Martin Gerry, who is effectively Jo Anne Barnhart's right hand man at SSA, and the one who has overall charge of her plan to transform the disability adjudication process at SSA spoke today at the NOSSCR Conference in Boston. His remarks were mostly an explanation of the current plan. I noted nothing in his prepared remarks that would surprise anyone who has kept up with recent events at SSA.
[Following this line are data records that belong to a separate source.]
(* ===== verification/RunContract.v ===== *)
(** What Run coordination stands on: the versions of the checkpoint of each
    Run, its status and what was published, as one shared history that anyone
    extends by the same steps; and the promises of the ports on it. *)
From S2P Require Import Prelude Js JsJson Identifiers Contract Entities AuthTypes.
From S2P Require Import Coordination Persistence Delegation RunState RunCoordination RunCoordinator.
Local Open Scope Z_scope.

(** ** The shared history

    Every version of a Run's checkpoint, oldest first, with the execution lease
    it was written under; the Runs; and the outputs that were published. *)
Definition version : Type := RunCheckpoint * option RunExecutionLeaseClaim.

Record run_history := mkHistory {
  rh_versions : gmap string (list version); rh_runs : gmap string StoredRun;
  rh_published : gmap string RuntimeSuccessfulOutput }.

#[global] Instance eta_run_history : Eta run_history := λ r,
  mkHistory (rh_versions r) (rh_runs r) (rh_published r).

Definition versions (id : RunId) (g : run_history) : list version := default [] (rh_versions g !! id).

Definition push_version (id : RunId) (v : version) (g : run_history) : run_history :=
  g <| rh_versions := <[id := versions id g ++ [v]]> (rh_versions g) |>.

(** The checkpoint that is stored now. *)
Definition latest (id : RunId) (g : run_history) : option StoredRunCheckpoint :=
  (λ v, mkStoredCheckpoint id (Z.of_nat (length (versions id g))) v.1) <$> last (versions id g).

(** A checkpoint of the Run has settled as completed with this output. *)
Definition publishable (id : RunId) (o : RuntimeSuccessfulOutput) (g : run_history) : Prop :=
  ∃ v, v ∈ versions id g ∧ rk_terminalStatus v.1 = Some settled_completed ∧ rk_output v.1 = Some o.

Definition moved (stored : StoredRun) (s : RunStatus) : StoredRun :=
  mkStoredRun ((sn_run stored) <| run_status := s |>) (sn_revision stored + 1).

Inductive run_step (g : run_history) : run_history → Prop :=
  | run_saved id v : run_step g (push_version id v g)
  | run_admitted run :
      rh_runs g !! run_id run = None → run_status run = accepted →
      run_step g (g <| rh_runs := <[run_id run := mkStoredRun run 1]> (rh_runs g) |>)
  | run_moved id stored s :
      rh_runs g !! id = Some stored → s ∈ ALLOWED_TRANSITIONS (run_status (sn_run stored)) →
      run_step g (g <| rh_runs := <[id := moved stored s]> (rh_runs g) |>)
  | run_published id stored o :
      rh_runs g !! id = Some stored → completed ∈ ALLOWED_TRANSITIONS (run_status (sn_run stored)) →
      publishable id o g →
      run_step g (g <| rh_runs := <[id := moved stored completed]> (rh_runs g) |>
                    <| rh_published := <[id := o]> (rh_published g) |>).

(** What was published had been the settled output of a checkpoint of that
    Run, and the Run is completed. *)
Definition published_wf (g : run_history) : Prop := ∀ id o, rh_published g !! id = Some o →
  publishable id o g ∧ ∃ stored, rh_runs g !! id = Some stored ∧ run_status (sn_run stored) = completed.

Definition later_status : relation RunStatus := rtc (λ s s', s' ∈ ALLOWED_TRANSITIONS s).

(** The Run has been in status [s]. *)
Definition reached (id : RunId) (s : RunStatus) (g : run_history) : Prop :=
  ∃ stored, rh_runs g !! id = Some stored ∧ later_status s (run_status (sn_run stored)).

(** [k] is what the Run's checkpoint was at its revision; revision 0 is the default. *)
Definition held (id : RunId) (k : StoredRunCheckpoint) (g : run_history) : Prop :=
  (sk_revision k = 0 ∧ sk_checkpoint k = defaultCheckpoint) ∨
  ∃ i lease, versions id g !! i = Some (sk_checkpoint k, lease) ∧ sk_revision k = Z.of_nat (S i).

(** ** The effect of the store's operations *)
Definition cas_effect (input : CompareAndSetRunCheckpointInput) (r : StoredRunCheckpoint) (g g' : run_history) : Prop :=
  let id := ck_runId input in
  (sk_revision <$> latest id g) = ck_expectedRevision input ∧
  r = mkStoredCheckpoint id (Z.of_nat (S (length (versions id g)))) (ck_checkpoint input) ∧
  g' = push_version id (ck_checkpoint input, ck_executionLease input) g.

Section laws.
Context {W : Type} `{!CoordinatorState W, !CoordinatorDependencies W, !RunLifecyclePort W, !RunCheckpointStore W,
  !ContextFormationPort W, !AgentRuntimePort W, !SessionTraceRecorder W}.
Context (view : W → run_history) (inv : W → Prop).

Class RunHistoryLaws : Prop := {
  law_checkpoint_read : ∀ id, gen_op_law run_step view inv (gen_reads (λ o g, o = latest id g)) (checkpoint_read id);
  law_checkpoint_cas : ∀ input, gen_op_law run_step view inv (cas_effect input) (checkpoint_compareAndSet input);
  law_readRun : ∀ id, gen_op_law run_step view inv
    (gen_reads (λ o g, o = rh_runs g !! id ∧ ∀ stored, o = Some stored → run_id (sn_run stored) = id)) (runs_readRun id);
  law_transitionRun : ∀ input lease, triple run_step view inv (λ _, True) (runs_transitionRun input lease)
    (λ _, reached (ti_runId input) (ti_nextStatus input));
  law_cancelRun : ∀ context id revision, gen_frame_law run_step view inv (runs_cancelRun context id revision);
  law_completeRun : ∀ input lease, triple run_step view inv (publishable (cp_runId input) (cp_output input))
    (runs_completeRun input lease) (λ _, reached (cp_runId input) completed);
}.

(** Everything else leaves the history to others; a Worker need do so only for
    the requests it may be sent. *)
Class RunFrames (may_run : WorkerRunRequest → Prop) : Prop := {
  frame_co_set : ∀ c w, inv w → inv (co_set c w) ∧ view (co_set c w) = view w;
  frame_await : ∀ a, gen_frame_law run_step view inv (await_interruption a);
  frame_background : ∀ m, gen_frame_law run_step view inv m → gen_frame_law run_step view inv (background m);
  frame_clock : ∀ clock, coordinator_clock = Some clock → gen_frame_law run_step view inv clock;
  frame_date_now : gen_frame_law run_step view inv date_now;
  frame_stopRun : ∀ stop id, stopRun = Some stop → gen_frame_law run_step view inv (stop id);
  frame_worker_next : ∀ workers request n, coordinator_workers = Some workers → may_run request →
    gen_frame_law run_step view inv (worker_next (WorkerRunPort := workers) request n);
  frame_worker_cancel : ∀ workers id reasonCode, coordinator_workers = Some workers →
    gen_frame_law run_step view inv (worker_cancel (WorkerRunPort := workers) id reasonCode);
  frame_worker_return : ∀ request n, gen_frame_law run_step view inv (worker_return request n);
  frame_context_form : ∀ request a deadlineAt, gen_frame_law run_step view inv (context_form request a deadlineAt);
  frame_runtime_next : ∀ request n, gen_frame_law run_step view inv (runtime_next request n);
  frame_runtime_return : ∀ request n, gen_frame_law run_step view inv (runtime_return request n);
  frame_runtime_cancel : ∀ id, gen_frame_law run_step view inv (runtime_cancel id);
  frame_trace_record : ∀ input, gen_frame_law run_step view inv (trace_record input);
}.
End laws.

(** ** What only grows *)
Lemma versions_push id v id' g :
  versions id' (push_version id v g) = if decide (id' = id) then versions id g ++ [v] else versions id' g.
Proof.
  unfold push_version, versions. cbn. case_decide as H; [subst; by rewrite lookup_insert_eq|].
  by rewrite lookup_insert_ne by done.
Qed.

Lemma step_versions g g' id : run_step g g' → versions id g `prefix_of` versions id g'.
Proof.
  intros [id' v| | |]; [|done..]. rewrite versions_push. case_decide; [subst; by exists [v]|done].
Qed.

#[export] Instance held_stable id k : Stable run_step (held id k).
Proof.
  intros g g' [H|(i & lease & Hi & Hr)] Hs; [by left|]. right. exists i, lease. split; [|done].
  by eapply prefix_lookup_Some, step_versions.
Qed.

#[export] Instance publishable_stable id o : Stable run_step (publishable id o).
Proof.
  intros g g' (v & Hv & H) Hs. exists v. split; [|done]. destruct (step_versions _ _ id Hs) as [l ->].
  apply elem_of_app. by left.
Qed.

#[export] Instance reached_stable id s : Stable run_step (reached id s).
Proof.
  intros g g' (stored & Hst & Hl) Hs.
  assert (∀ s', s' ∈ ALLOWED_TRANSITIONS (run_status (sn_run stored)) → later_status s s') as Hm.
  { intros s' Hs'. by eapply rtc_r. }
  destruct Hs as [| run Hn _|id' st' s' Hst' Hs'|id' st' o Hst' Hs' _]; [by exists stored| | |].
  all: destruct (decide (id = run_id run)) as [->|] || destruct (decide (id = id')) as [->|];
    [|exists stored; cbn; by rewrite lookup_insert_ne].
  - congruence.
  - assert (st' = stored) as -> by congruence. eexists. cbn. rewrite lookup_insert_eq. split; [done|]. by apply Hm.
  - assert (st' = stored) as -> by congruence. eexists. cbn. rewrite lookup_insert_eq. split; [done|]. by apply Hm.
Qed.

(** At least so many versions have been written. *)
#[export] Instance length_stable id n : Stable run_step (λ g, (n ≤ length (versions id g))%nat).
Proof. intros g g' H Hs. pose proof (prefix_length _ _ (step_versions _ _ id Hs)). lia. Qed.

Lemma published_wf_step g g' : run_step g g' → published_wf g → published_wf g'.
Proof.
  intros Hs Hwf id o. assert (∀ id o, publishable id o g → publishable id o g') as Hp.
  { intros i o' H. by eapply (stable run_step). }
  assert (∀ s, s ∈ ALLOWED_TRANSITIONS completed → False) as Hc by (intros s; cbn; set_solver).
  destruct Hs as [i v|run Hn _|i st s Hst Hal|i st o' Hst Hal Hpub]; cbn; intros Ho.
  - destruct (Hwf _ _ Ho) as [? ?]. split; [by apply Hp|done].
  - destruct (Hwf _ _ Ho) as [? (st & Hst & ?)]. split; [by apply Hp|]. exists st. split; [|done].
    rewrite lookup_insert_ne; [done|]. congruence.
  - destruct (Hwf _ _ Ho) as [? (st' & Hst' & Hco)]. split; [by apply Hp|]. exists st'. split; [|done].
    rewrite lookup_insert_ne; [done|]. intros ->. assert (st' = st) as -> by congruence. rewrite Hco in Hal. by apply Hc in Hal.
  - apply lookup_insert_Some in Ho as [[<- <-]|[Hne Ho]].
    + split; [by apply Hp|]. rewrite lookup_insert_eq. by eexists.
    + destruct (Hwf _ _ Ho) as [? (st' & Hst' & ?)]. split; [by apply Hp|]. rewrite lookup_insert_ne by done. by exists st'.
Qed.

Lemma published_wf_rtc g g' : rtc run_step g g' → published_wf g → published_wf g'.
Proof. induction 1; eauto using published_wf_step. Qed.

(** A Run that was in reconciliation or at an end is there or at an end. *)
Lemma later_terminal s s' : later_status s s' →
  isTerminalStatus s || (s === reconciling_external_result) = true →
  isTerminalStatus s' || (s' === reconciling_external_result) = true.
Proof.
  induction 1 as [s|s s1 s2 H1 _ IH]; [done|]. intros H. apply IH.
  destruct s; try discriminate H; cbn in H1; set_unfold in H1; naive_solver.
Qed.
Gerry was kind enough to take questions. I posed a question to him that went something like this: "A few years ago some very smart and very well meaning Social Security officials developed a plan that they thought would lead to dramatic improvements in Social Security's hearings process. They called their plan Hearing Process Improvement or HPI. There were early trials which showed problems with HPI. Despite these problems, SSA went rapidly forward into national implementation of HPI and the result was a disaster, with dramatic increases in the length of time it takes to get a hearing at Social Security. Can you assure us that you will not go forward with implementation of your plan in other regions unless and until you can demonstrate in Region I that the plan is making things better?"
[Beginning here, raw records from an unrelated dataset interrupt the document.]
(* ===== verification/RunExecution.v ===== *)
(** What Run coordination guarantees (RunCoordinator.v), from the promises of
    its ports (RunContract.v): the runtime is started under a checkpoint that
    this attempt has claimed, and what is published had settled before. *)
From S2P Require Import Prelude Js JsJson Identifiers Contract Entities AuthTypes.
From S2P Require Import Coordination Persistence Delegation RunState RunCoordination RunCoordinator RunContract.
Local Open Scope Z_scope.

Section execution.
Context {W : Type} `{!CoordinatorState W, !CoordinatorDependencies W, !RunLifecyclePort W, !RunCheckpointStore W,
  !ContextFormationPort W, !AgentRuntimePort W, !SessionTraceRecorder W}.
Context (view : W → run_history) (inv : W → Prop) (may_run : WorkerRunRequest → Prop)
  `{!RunHistoryLaws view inv, !RunFrames view inv may_run}.
Abbreviation frame := (gen_frame_law run_step view inv) (only parsing).
Abbreviation triple := (triple run_step view inv) (only parsing).

(** ** Code that leaves the history alone *)
Hint Resolve frame_await frame_clock frame_date_now frame_stopRun frame_worker_next frame_worker_cancel
  frame_worker_return frame_context_form frame_runtime_next frame_runtime_return frame_runtime_cancel
  frame_trace_record law_cancelRun : frames.

Lemma frame_modify_coordinator f : frame (modify_coordinator f).
Proof.
  intros w r w' Hi H. injection H as <- <-. destruct (frame_co_set view inv (f (co_get w)) w Hi) as [Hi' Hv].
  split; [done|]. by rewrite Hv.
Qed.
Hint Resolve frame_modify_coordinator : frames.

Lemma frame_modify_attempt a f : frame (modify_attempt a f).
Proof. apply frame_modify_coordinator. Qed.
Hint Resolve frame_modify_attempt : frames.

Lemma frame_get_attempt a : frame (get_attempt a).
Proof. apply frame_gets. Qed.
Hint Resolve frame_get_attempt : frames.

Lemma frame_executionNow : frame executionNow.
Proof. unfold executionNow. solve_frame. Qed.
Hint Resolve frame_executionNow : frames.

Lemma frame_requireWorkers : frame requireWorkers.
Proof. unfold requireWorkers. solve_frame. Qed.
Hint Resolve frame_requireWorkers : frames.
There are a couple of possible simple answers to the question: "We definitely won't go forward with implementation outside Region I until we can demonstrate success in Region I" or "We're so sure this will work that we're going to procede rapidly with national implementation regardless of what happens in Region I." Gerry did not give either of these simple answers. Others may characterize what he said and it will be possible to buy a tape of what he said. What I heard was Mr. Gerry talking for some length of time without ever giving anything close to an answer to the question, which, unfortunately, suggests that Gerry and Barnhart intend to go ahead with implementation regardless, or at least that they cannot imagine failure. To be fair to Gerry, later, in response to another questioner, he came back to the question which I raised by saying that he could not imagine going forward with the plan if the number of civil actions in Region I were to dramatically increase. However, that answer is not completely reassuring since the plan is to implement this in a very different way in Region I than would be the case nationally. The plan is to have the Disability Review Board review 100% of all ALJ decisions in Region I during the trial. That would not be possible nationally. A dramatic increase in civil actions is unlikely during the trial because the replacement for the Appeals Council, the Disability Review Board, would be reviewing all decisions in much the same way that all cases are now reviewed by the Appeals Council before a civil action is possible.